Kenya’s government says it will not retreat on a $13 million US-backed Ebola facility, with Health Cabinet Secretary Aden Duale declaring the country has “no apology to make” for the deal.
Speaking on national television, Duale defended the Laikipia Air Base site as one of 23 isolation centers and a product of more than two decades of US health cooperation. Neither a court order nor deadly protests have moved him.
“No Apology” on Live Television
Duale’s defense came in a combative interview, where he clashed with the host over who controls the facility and why the plan stayed quiet for so long. He insisted the project is Kenyan-run.
The base commander and Kenya Defense Forces medical leadership will reportedly oversee the site, he said, working with US colleagues. The unit would reportedly treat Kenyan security personnel and Americans alike.
He dismissed claims that the facility is reserved for US citizens. The 23 centers will serve any patient nationwide, he argued, including Kenyans returning from the outbreak zone.
“…we have no apology to make because we have partnered with the US in the health sector for over 23 years,” Duale said in the interview.
His 23-year figure tracks the US health footprint in Kenya. Through PEPFAR, launched in 2003, Washington has invested at least $8 billion in the country’s HIV response.
The $13 million at the center of the row is preparedness funding, not a price tag for one site. It followed a call between President Ruto and US Secretary of State Marco Rubio.
Duale put the US contribution at roughly 1.7 billion Kenyan shillings ($13 million) for the wider response.
He also rejected suggestions that someone was paid to secure the agreement, calling the question “pedestrian.”

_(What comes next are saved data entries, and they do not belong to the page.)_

(* ===== verification/Miner.v ===== *)
(** [ethminer/miner.go]: the miner assembles blocks on the head of the chain,
    searches their proof of work and gives them to the state manager.

    The loop of [listener] is a function of what its [select] receives.  The
    block under work is a pointer: once it has been accepted it is the chain's
    current block too, which [mn_head] records, and an [Undo] through it then
    reaches the chain.  [sort.Sort] is any sort by nonce ([NonceSort]: it is not
    stable); the time and the random numbers of a search are arguments. *)

From S2P Require Import Prelude GoVal Big Bytes Errors Rlp Value Reactor Wire Db Crypto Nibbles Trie.
From S2P Require Import State Curve Transaction Block Bloom Pow Machine Vm BlockChain Transition.
From S2P Require Import Core TxPool StateManager.

(** [sort.Sort] on transactions by nonce. *)
Class NonceSort := {
  sort_by_nonce : list Transaction -> list Transaction;
  sort_by_nonce_perm : ∀ l, sort_by_nonce l ≡ₚ l;
  sort_by_nonce_sorted : ∀ l, Sorted (λ x y, tx_Nonce x <= tx_Nonce y) (sort_by_nonce l);
}.

(** What comes with an event. *)
Inductive resource :=
| RBlock (b : Block)
| RTx (tx : Transaction)
| ROther.

(** ethminer/miner.go, Miner. The channels are numbers, as in [Reactor]. *)
Record Miner := mkMiner {
  mn_coinbase : bytes;
  reactChan : nat;
  powQuitChan : nat;
  mn_txs : list Transaction;
  mn_uncles : list Block;
  mn_block : option Block;
  mn_head : bool;
  turbo : bool;
}.

(** ethminer/miner.go, NewDefaultMiner. *)
Definition NewDefaultMiner (coinbase : bytes) : Miner := mkMiner coinbase 0 0 [] [] None false false.

(** ethminer/miner.go, Miner.ToggleTurbo. *)
Definition ToggleTurbo (m : Miner) : Miner :=
  mkMiner (mn_coinbase m) (reactChan m) (powQuitChan m) (mn_txs m) (mn_uncles m) (mn_block m) (mn_head m) (negb (turbo m)).

Definition set_work (block : option Block) (head : bool) (m : Miner) : Miner :=
  mkMiner (mn_coinbase m) (reactChan m) (powQuitChan m) (mn_txs m) (mn_uncles m) block head (turbo m).
Definition set_txs (txs : list Transaction) (m : Miner) : Miner :=
  mkMiner (mn_coinbase m) (reactChan m) (powQuitChan m) txs (mn_uncles m) (mn_block m) (mn_head m) (turbo m).
Definition set_uncles (us : list Block) (m : Miner) : Miner :=
  mkMiner (mn_coinbase m) (reactChan m) (powQuitChan m) (mn_txs m) us (mn_block m) (mn_head m) (turbo m).
Definition set_channels (react quit : nat) (m : Miner) : Miner :=
  mkMiner (mn_coinbase m) react quit (mn_txs m) (mn_uncles m) (mn_block m) (mn_head m) (turbo m).

Section Miner.
Context `{Crypto} `{Secp256k1} {D : Type} `{Database D} `{MapOrder} `{NonceSort}.

(** The miner in its node, with the event bus. *)
Record Mining := mkMining {
  miner : Miner;
  node : Core D;
  bus : ReactorEngine (R := resource);
}.

Definition MM : Type -> Type := st Mining.

Definition get_miner : MM Miner := λ s, (Ret (miner s), s).
Definition modify_miner (f : Miner -> Miner) : MM unit := λ s, (Ret tt, mkMining (f (miner s)) (node s) (bus s)).
Definition on_node {A} (m : NM (D := D) A) : MM A := λ s,
  let '(o, k) := m (node s) in (o, mkMining (miner s) k (bus s)).
Definition modify_bus (f : ReactorEngine (R := resource) -> outcome (ReactorEngine (R := resource))) : MM unit := λ s,
  match f (bus s) with
  | Ret r => (Ret tt, mkMining (miner s) (node s) r)
  | Panic => (Panic, s)
  | NoFuel => (NoFuel, s)
  end.

(** [BlockChain().NewBlock(coinbase)]. *)
Definition new_block (now : Z) : MM Block :=
  m ← get_miner;
  k ← on_node get_core;
  lift (NewBlock (c_bc (k_chain k)) (mn_coinbase m) now).

(** ethminer/miner.go, Miner.Start. On two new channels. *)
Definition Miner_Start (react quit : nat) (now : Z) : MM unit :=
  _ ← modify_miner (set_channels react quit);
  txs ← on_node Flush;
  _ ← modify_miner (set_txs txs);
  block ← new_block now;
  _ ← modify_miner (set_work (Some block) false);
  _ ← modify_bus (λ r, Ret (Subscribe (asc "newBlock") react r));
  _ ← modify_bus (λ r, Ret (Subscribe (asc "newTx:pre") react r));
  _ ← modify_bus (λ r, Ret (Subscribe (asc "newBlock") quit r));
  _ ← modify_bus (λ r, Ret (Subscribe (asc "newTx:pre") quit r));
  on_node (emit (PostMiner (asc "miner:start"))).

(** ethminer/miner.go, Miner.Stop. What it does once the listener has answered. *)
Definition Miner_Stop : MM unit :=
  m ← get_miner;
  _ ← modify_bus (Unsubscribe (asc "newBlock") (powQuitChan m));
  _ ← modify_bus (Unsubscribe (asc "newTx:pre") (powQuitChan m));
  _ ← modify_bus (Unsubscribe (asc "newBlock") (reactChan m));
  _ ← modify_bus (Unsubscribe (asc "newTx:pre") (reactChan m));
  on_node (emit (PostMiner (asc "miner:stop"))).

(** ethminer/miner.go 90-119, Miner.listener. A block: the transactions of a new
    head are done; a block with the head's parent is an uncle. *)
Definition on_new_block (block : Block) : MM unit :=
  k ← on_node get_core;
  cur ← lift (deref (CurrentBlock (c_bc (k_chain k))));
  h ← lift (block_Hash cur);
  h' ← lift (block_Hash block);
  if bool_decide (h = h') then
    modify_miner (λ m, set_txs (List.filter (λ tx, negb (existsb (λ othertx, bool_decide (tx_Hash tx = tx_Hash othertx))
                                                              (transactions block))) (mn_txs m)) m)
  else if bool_decide (PrevHash block = PrevHash cur) then modify_miner (λ m, set_uncles (mn_uncles m ++ [block]) m)
  else mret tt.

(** [miner.block.Undo()]. *)
Definition undo_block : MM unit :=
  m ← get_miner;
  block ← lift (deref (mn_block m));
  if mn_head m then
    _ ← on_node (on_current State_Reset);
    k ← on_node get_core;
    modify_miner (set_work (CurrentBlock (c_bc (k_chain k))) true)
  else
    '(_, s) ← on_node (with_state (b_state block) State_Reset);
    modify_miner (set_work (Some (set_b_state s block)) false).

(** ethminer/miner.go 122-135, Miner.listener. A transaction. *)
Definition on_new_tx (tx : Transaction) : MM unit :=
  m ← get_miner;
  if existsb (λ ctx, bool_decide (tx_Hash ctx = tx_Hash tx)) (mn_txs m) then mret tt
  else
    _ ← undo_block;
    modify_miner (λ m, set_txs (mn_txs m ++ [tx]) m).

(** ethminer/miner.go 176-177, Miner.mineNewBlock. The gas limit of a block; the
    first block does not look at its parent, which may be nil. *)
Definition limit_of (block : Block) (parent : option Block) : outcome Z :=
  match parent, b_Number block with
  | Some p, _ => CalcGasLimit block p
  | None, Some 0 => CalcGasLimit block block
  | None, _ => Panic
  end.

(** ethminer/miner.go 159-195, Miner.mineNewBlock. The block without its nonce, and
    the transactions the miner keeps. *)
Definition assemble (now : Z) : MM Block :=
  block ← new_block now;
  m ← get_miner;
  block ← lift (match mn_uncles m with [] => Ret block | us => SetUncles us block end);
  _ ← modify_miner (λ m, set_txs (sort_by_nonce (mn_txs m)) m);
  k ← on_node get_core;
  parent ← lift (GetBlock (e_db (c_env (k_chain k))) (PrevHash block));
  '(coinbase, state) ← on_node (with_state (b_state block) (GetOrNewStateObject (b_Coinbase block)));
  limit ← lift (limit_of block parent);
  '(_, state) ← on_node (with_state state (modify_object coinbase (SetGasPool limit)));
  m ← get_miner;
  p ← on_node (ProcessTransactions coinbase state block block (mn_txs m));
  _ ← modify_miner (set_txs (p_handled p ++ p_unhandled p));
  block ← on_node (on_env (SetTxHash (p_receipts p) (p_parent p)));
  let block := SetReceipts (p_receipts p) (p_handled p) block in
  '(_, state) ← on_node (with_state (p_state p) (AccumelateRewards block));
  '(_, state) ← on_node (with_state state State_Update);
  mret (set_b_state state block).

(** ethminer/miner.go 200-209, Miner.mineNewBlock. What follows a nonce.  A block
    that was not known and has become the head is the chain's from then on. *)
Definition submit (block : Block) : MM unit :=
  k ← on_node get_core;
  hash ← lift (block_Hash block);
  err ← on_node (Process block false);
  match err with
  | Some _ => mret tt
  | None =>
      v ← lift (block_Value block);
      _ ← on_node (emit (Broadcast MsgBlockTy [v]));
      txs ← on_node CurrentTransactions;
      k' ← on_node get_core;
      let head := negb (HasBlock (e_db (c_env (k_chain k))) hash)
                  && bool_decide (LastBlockHash (c_bc (k_chain k')) = hash) in
      _ ← modify_miner (set_work (if head then CurrentBlock (c_bc (k_chain k')) else Some block) head);
      modify_miner (set_txs txs)
  end.

(** ethminer/miner.go, Miner.mineNewBlock. *)
Definition mineNewBlock (now : Z) (rnds : list Z) : MM unit :=
  block ← assemble now;
  hash ← lift (HashNoNonce block);
  nonce ← lift (Pow_Search hash (b_Difficulty block) rnds);
  let block := set_b_Nonce (default [] nonce) block in
  _ ← modify_miner (set_work (Some block) false);
  match nonce with
  | Some _ => submit block
  | None => mret tt
  end.

(** What the listener's [select] finds. *)
Inductive wake :=
| WQuit
| WEvent (r : resource)
| WDefault (now : Z) (rnds : list Z).

(** ethminer/miner.go, Miner.listener. One round: whether it goes on. *)
Definition listener (w : wake) : MM bool :=
  match w with
  | WQuit => mret false
  | WEvent (RBlock block) => _ ← on_new_block block; mret true
  | WEvent (RTx tx) => _ ← on_new_tx tx; mret true
  | WEvent ROther => mret true
  | WDefault now rnds => _ ← mineNewBlock now rnds; mret true
  end.

End Miner.
Arguments Mining D : clear implicits.
Arguments mkMining {D}.
Arguments miner {D}.
Arguments node {D}.
Arguments bus {D}.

On communication, he gave ground, conceding the government could have explained the plan earlier.
Sovereignty and the “Import” Question
Critics asked why Kenya would host a disease in a country with no recorded cases. Duale’s answer leaned on geography and obligation.

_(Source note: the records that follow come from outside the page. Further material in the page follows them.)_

Lemma tick_stopped s m : step Tick (mkTimer s false m) = (mkTimer s false m, []).
Proof.
  unfold step, handler, intervalCallback, intervalArmed, settle, timerEffect.
  cbn [timerSeconds isTimerRunning timerMode andb].
  rewrite andb_false_r. cbn [timerSeconds isTimerRunning timerMode andb].
  rewrite andb_false_r. reflexivity.
Qed.

Lemma ticks_stopped k s m :
  run (replicate k Tick) (mkTimer s false m) = (mkTimer s false m, []).
Proof.
  induction k as [|k IH]; [reflexivity|].
  cbn [replicate run]. rewrite tick_stopped, IH. reflexivity.
Qed.

(** [k] seconds of a running timer that shows [n >= 1]. *)
Lemma countdown (k n : nat) m :
  run (replicate k Tick) (mkTimer (Z.of_nat (S n)) true m) =
  (mkTimer (Z.of_nat (S n - Nat.min k (S n))) (Nat.ltb k (S n)) m,
   if Nat.ltb k (S n) then [] else notification m).
Proof.
  revert n. induction k as [|k IH]; intros n.
  - cbn [replicate run]. rewrite Nat.min_0_l, Nat.sub_0_r. reflexivity.
  - cbn [replicate run].
    destruct n as [|n].
    + change (Z.of_nat 1) with 1. rewrite tick_at_one, ticks_stopped.
      destruct k; simpl; rewrite ?app_nil_r; reflexivity.
    + rewrite tick_above_one, IH.
      replace (Nat.ltb (S k) (S (S n))) with (Nat.ltb k (S n)) by reflexivity.
      replace (S (S n) - Nat.min (S k) (S (S n)))%nat
        with (S n - Nat.min k (S n))%nat by reflexivity.
      reflexivity.
Qed.

Lemma settled_settle t : settled (fst (settle t)) = true.
Proof.
  destruct t as [s r m]. unfold settled, settle, timerEffect; simpl.
  destruct r, (0 <? s) eqn:Hpos, (s =? 0) eqn:Hz; simpl;
    rewrite ?Hpos, ?Hz; simpl; rewrite ?Hz; try reflexivity; lia.
Qed.

Lemma settled_run es t : settled t = true -> settled (fst (run es t)) = true.
Proof.
  revert t. induction es as [|e es IH]; intros t Ht; [exact Ht|].
  cbn [run]. destruct (step e t) as [t1 o1] eqn:Hstep.
  specialize (IH t1). destruct (run es t1) as [t2 o2]. simpl in *.
  apply IH. unfold step in Hstep.
  pose proof (settled_settle (handler e t)) as Hs.
  rewrite Hstep in Hs. exact Hs.
Qed.
Example failing_search_turn :
  Agent.process_request Agent.lower_l1 (Agent.mock_llm (PyStr.utf8 "ok"))
    (Agent.failing_search (PyStr.utf8 "timeout"))
    (PyStr.utf8 "Procure algo") Agent.configured_world
  = (Py.Return (PyStr.utf8 "ERRO ao buscar notícias: timeout"),
     Agent.log_search (PyStr.utf8 "Procure algo") Agent.configured_world).
Proof. vm_compute. reflexivity. Qed.

Example on_llm_end_none_count_raises :
  TokenCounter.on_llm_end
    {| TokenCounter.llm_output :=
         Some (Py.VDict {[ PyStr.utf8 "token_usage" :=
                             Py.VDict (<[ PyStr.utf8 "prompt_tokens" := Py.VInt 7 ]>
                                       {[ PyStr.utf8 "completion_tokens" := Py.VNone ]}) ]}) |}
    TokenCounter.__init__
  = (Py.Raise (PyStr.utf8 "unsupported operand type(s) for +=: 'int' and 'NoneType'"),
     {| TokenCounter.total_tokens := 0; TokenCounter.prompt_tokens := 7;
        TokenCounter.completion_tokens := 0 |}).
Proof. vm_compute. reflexivity. Qed.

Thousands of Kenyans live and work in the Democratic Republic of Congo, he noted, alongside more than 450 soldiers in the UN peace mission. Sealing the country off would abandon them.
He pointed to World Health Organization guidance against closing borders during the outbreak. The virus, he said, does not recognize frontiers.

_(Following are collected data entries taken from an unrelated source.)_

(** ** C6: every email already exists *)

Lemma db_find_strings (db : list doc) (cs : list jsval) :
  (forall c, c ∈ cs -> exists s, email_of c = JStr s) ->
  exists existing, db_find db (map email_of cs) = inr existing.
Proof.
  intros Hs. unfold db_find.
  destruct (mapM castString (map email_of cs)) as [qs|] eqn:Hqs; [eauto|].
  exfalso. apply eq_None_not_Some in Hqs. apply Hqs.
  apply mapM_is_Some, Forall_forall. intros v Hv.
  apply list_elem_of_fmap in Hv as (c & -> & Hc).
  destruct (Hs c Hc) as [s ->]. by eexists.
Qed.

Lemma filter_none {A} (f : A -> bool) (l : list A) :
  (forall x, x ∈ l -> f x = false) -> List.filter f l = [].
Proof.
  induction l as [|x l IH]; simpl; [done|]. intros H.
  rewrite (H x) by apply list_elem_of_here.
  apply IH. intros y Hy. apply H. by apply list_elem_of_further.
Qed.

Lemma newContacts_all_existing (user_id conversation_id : string)
    (db existing : list doc) (cs : list jsval) :
  db_find db (map email_of cs) = inr existing ->
  (forall c, c ∈ cs -> exists s, email_of c = JStr s /\ s ∈ emails_of db) ->
  newContacts user_id conversation_id (existingEmails existing) cs = [].
Proof.
  intros Hq Hall. unfold newContacts.
  rewrite filter_none; [done|]. intros c Hc.
  apply negb_false_iff, Set_has_existing.
  destruct (Hall c Hc) as (s & Hs & Hin).
  apply list_elem_of_fmap in Hin as (d & -> & Hd).
  exists d. split; [|done].
  apply (db_find_spec _ _ _ Hq). split; [done|].
  exists (JStr (d_email d)). split; [|done].
  rewrite <- Hs. apply list_elem_of_fmap. eauto.
Qed.

(** C6. For a valid request every contact of which carries an email already
    stored in the collection the request addresses, in both variants: the
    only response is [200] with the "already exist" message and no
    [inserted] property, no batch insert is issued and no notification is
    sent, and the collection is left as it was when the query ran. *)
Theorem all_existing_reported (E : Env) (req : Request)
    (campaign user_id conversation_id : string) (cs : list jsval)
    (subject text : jsval) (w w1 : World) (m : model) :
  (valid_request req campaign user_id conversation_id cs subject text ->
   Campaign.getContactModel E campaign w = (w1, inr (Ref m)) ->
   env_find_fault E = None ->
   (forall c, c ∈ cs ->
      exists s, email_of c = JStr s
                /\ s ∈ emails_of (db_of w (conn_uri (model_conn m)))) ->
   let w' := exec (Campaign.handler E req) w in
   let body := JObj [("message", JStr "These emails already exist in this campaign.");
                     ("campaign", JStr campaign)] in
   responses (events_since w w') = [(200, body)]
   /\ js_prop body "inserted" = inr JUndef
   /\ inserts (events_since w w') = []
   /\ sends (events_since w w') = []
   /\ db_of w' (conn_uri (model_conn m))
      = concurrent_db E (db_of w (conn_uri (model_conn m))))
  /\
  (valid_payload req user_id conversation_id cs subject text ->
   env_find_fault E = None ->
   (forall c, c ∈ cs ->
      exists s, email_of c = JStr s
                /\ s ∈ emails_of (db_of w (Server2.MONGO_URI E))) ->
   let w' := exec (Server2.handler E req) w in
   let body := JObj [("message", JStr "These emails already exist.")] in
   responses (events_since w w') = [(200, body)]
   /\ js_prop body "inserted" = inr JUndef
   /\ inserts (events_since w w') = []
   /\ sends (events_since w w') = []
   /\ db_of w' (Server2.MONGO_URI E)
      = concurrent_db E (db_of w (Server2.MONGO_URI E))).
Proof.
  split.
  - intros Hv Hm Hf Hall w' body.
    destruct (vr_registered _ _ _ _ _ _ _ Hv) as [dbName Hreg].
    destruct (getContactModel_registered E campaign dbName w Hreg)
      as (m' & w1' & es1 & Hm' & Hdbs & Ht1 & Hr1 & _).
    rewrite Hm in Hm'. injection Hm' as <- <-.
    assert (db_of w1 (conn_uri (model_conn m)) = db_of w (conn_uri (model_conn m)))
      as Hdb by (unfold db_of; by rewrite Hdbs).
    destruct (db_find_strings (db_of w (conn_uri (model_conn m))) cs) as [existing Hq].
    { intros c Hc. destruct (Hall c Hc) as (s & ? & _). eauto. }
    pose proof (newContacts_all_existing user_id conversation_id _ _ _ Hq Hall) as Hnew.
    rewrite <- Hdb in Hq.
    pose proof (Campaign_handler_run E req _ _ _ _ _ _ w w1 m existing Hv Hm Hf Hq) as Hrun.
    cbv zeta in Hrun. rewrite Hnew in Hrun.
    apply router_events_silent in Hr1 as (_ & Hi1 & Hs1 & Hr1).
    assert (events_since w w'
            = (es1 ++ [EvFind m (map email_of cs); EvRespond 200 body])%list) as ->.
    { apply events_since_app. unfold w'. rewrite Hrun. simpl.
      by rewrite Ht1, <- !app_assoc. }
    rewrite responses_app, inserts_app, sends_app, Hr1, Hi1, Hs1.
    repeat split; try done.
    unfold w'. rewrite Hrun, db_of_with_trace, db_of_after_find. by rewrite Hdb.
  - intros Hv Hf Hall w' body.
    destruct (db_find_strings (db_of w (Server2.MONGO_URI E)) cs) as [existing Hq].
    { intros c Hc. destruct (Hall c Hc) as (s & ? & _). eauto. }
    pose proof (newContacts_all_existing user_id conversation_id _ _ _ Hq Hall) as Hnew.
    pose proof (Server2_handler_run E req _ _ _ _ _ w existing Hv Hf Hq) as Hrun.
    cbv zeta in Hrun. rewrite Hnew in Hrun.
    assert (events_since w w'
            = [EvFind (Server2.Contact E) (map email_of cs); EvRespond 200 body]) as ->.
    { apply events_since_app. unfold w'. rewrite Hrun. simpl.
      by rewrite <- !app_assoc. }
    repeat split; try done.
    unfold w'. rewrite Hrun, db_of_with_trace.
    apply (db_of_after_find E (Server2.Contact E)).
Qed.

Lemma known_request_valid :
  valid_request known_request "campaign1" "u1" "c1"
    [contact "a@x.com"] (JStr "Hi") (JStr "Hello").
Proof.
  split; [reflexivity | by eexists |].
  split; try reflexivity; discriminate.
Defined.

“We will not compromise the sovereignty and the nationality of our country”
Duale cited Sections 35 and 36 of the Public Health Act as the legal basis for his powers during an epidemic. He framed the centers as preparedness rather than a reaction to any local case.
The WHO declared the Bundibugyo strain outbreak a public health emergency on May 17. The strain has no licensed vaccine, which has heightened public fear.
He also questioned why this outbreak, the 17th by his count, has triggered such alarm. The missing vaccine, he suggested, is the real difference.
A Court Block, Protests, and Defiance
A High Court judge suspended the plan on May 29, after activists petitioned against the roughly 50-bed unit. On June 2, Justice Patricia Nyaundi extended the halt.
She gave the state seven days to disclose every agreement, approval, and protocol. The next hearing is set for June 23.
Despite the order, US equipment and specialists continued arriving at the base. Duale insisted the government respects the courts while pressing ahead with national preparedness.
The standoff turned violent. Two people were killed by gunshots during protests in Nanyuki, near the base, according to a protest organizer.
Duale blamed “paid up protesters” and urged local leaders to act responsibly. Opposition doctors and civil society groups counter that the deal trades biosecurity for foreign aid without proper consultation.
He sought to reassure the public with numbers. Kenya has screened more than 72,000 travelers across 26 ports of entry, he said, and detected no Ebola case at home.
Washington frames the project as mutually beneficial. The United States says it is the largest contributor to the response, having pledged more than $162 million.
However, Marco Rubio recently said the US will not allow any cases of Ebola to enter the country.
That marks a reversal. During the 2014 outbreak, the US flew infected citizens home to biocontainment units such as Emory University Hospital in Atlanta. This plan keeps exposed Americans outside the country instead.
The court’s disclosure deadline will test how much of the agreement was negotiated in public view. The result may shape how Kenya, a self-styled regional health hub, strikes future deals with powerful partners.